[Items from a data source]

◇ ◇ ◇ ◇ ◇

(** One round of the outer loop on accepted entries: the premises, [done],
    the conclusion. *)
Lemma command_loop_round premises fuel in_str entries c rest log :
  str_eq in_str "exit" = false ->
  Forall (fun e => command e = false) entries ->
  Forall (fun e => is_well_formed (strip e) = Ok true) entries ->
  str_eq c "exit" = false ->
  is_well_formed (strip c) = Ok true ->
  length entries <= fuel ->
  command_loop premises (S fuel) in_str (entries ++ "done" :: c :: rest) log =
  match check_validity (map strip entries) (strip c) with
  | Ok valid =>
      command_loop premises fuel c rest
        (log ++ opening ++ flat_map (premise_events premises) entries ++
         [conclusion_prompt; Print ("***Your argument is valid***" +:+ newline);
          new_argument; closing])
  | Raise e =>
      Stop (Raised e)
        (log ++ opening ++ flat_map (premise_events premises) entries ++
         [conclusion_prompt])
  end.
Proof.
  intros Hin Hcmd Hacc Hc Hwf Hfuel.
  cbn [command_loop]. rewrite Hin. io_step.
  destruct (entries ++ "done" :: c :: rest) as [|first lines] eqn:Hlines.
  { destruct entries; discriminate Hlines. }
  io_step. unfold io_bind at 1.
  rewrite (premise_loop_entries premises entries fuel first lines "done"
             (c :: rest)); [|now rewrite Hlines|exact Hcmd|reflexivity|exact Hfuel].
  destruct (accepted_entries entries Hacc) as [-> ->].
  cbn [andb negb app]. change (str_eq "done" "exit") with false. io_step.
  io_run. rewrite Hc. cbn [negb]. rewrite Hwf. io_run. rewrite Hc. cbn [negb].
  rewrite (check_user_argument_accepted (map strip entries) (strip c));
    [|apply Forall_map; exact Hacc|exact Hwf].
  destruct (check_validity (map strip entries) (strip c)) as [valid|e];
    cbn [bind]; io_run.
  - f_equal. unfold opening, conclusion_prompt, new_argument, closing.
    rewrite <- !app_assoc. reflexivity.
  - f_equal. unfold opening, conclusion_prompt.
    rewrite <- !app_assoc. reflexivity.
Qed.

◇ ◇ ◇ ◇ ◇

What the task asks → Every entry shown above should be written out again without a single difference.

Your response →
(** One round of the outer loop on accepted entries: the premises, [done],
    the conclusion. *)
Lemma command_loop_round premises fuel in_str entries c rest log :
  str_eq in_str "exit" = false ->
  Forall (fun e => command e = false) entries ->
  Forall (fun e => is_well_formed (strip e) = Ok true) entries ->
  str_eq c "exit" = false ->
  is_well_formed (strip c) = Ok true ->
  length entries <= fuel ->
  command_loop premises (S fuel) in_str (entries ++ "done" :: c :: rest) log =
  match check_validity (map strip entries) (strip c) with
  | Ok valid =>
      command_loop premises fuel c rest
        (log ++ opening ++ flat_map (premise_events premises) entries ++
         [conclusion_prompt; Print ("***Your argument is valid***" +:+ newline);
          new_argument; closing])
  | Raise e =>
      Stop (Raised e)
        (log ++ opening ++ flat_map (premise_events premises) entries ++
         [conclusion_prompt])
  end.
Proof.
  intros Hin Hcmd Hacc Hc Hwf Hfuel.
  cbn [command_loop]. rewrite Hin. io_step.
  destruct (entries ++ "done" :: c :: rest) as [|first lines] eqn:Hlines.
  { destruct entries; discriminate Hlines. }
  io_step. unfold io_bind at 1.
  rewrite (premise_loop_entries premises entries fuel first lines "done"
             (c :: rest)); [|now rewrite Hlines|exact Hcmd|reflexivity|exact Hfuel].
  destruct (accepted_entries entries Hacc) as [-> ->].
  cbn [andb negb app]. change (str_eq "done" "exit") with false. io_step.
  io_run. rewrite Hc. cbn [negb]. rewrite Hwf. io_run. rewrite Hc. cbn [negb].
  rewrite (check_user_argument_accepted (map strip entries) (strip c));
    [|apply Forall_map; exact Hacc|exact Hwf].
  destruct (check_validity (map strip entries) (strip c)) as [valid|e];
    cbn [bind]; io_run.
  - f_equal. unfold opening, conclusion_prompt, new_argument, closing.
    rewrite <- !app_assoc. reflexivity.
  - f_equal. unfold opening, conclusion_prompt.
    rewrite <- !app_assoc. reflexivity.
Qed.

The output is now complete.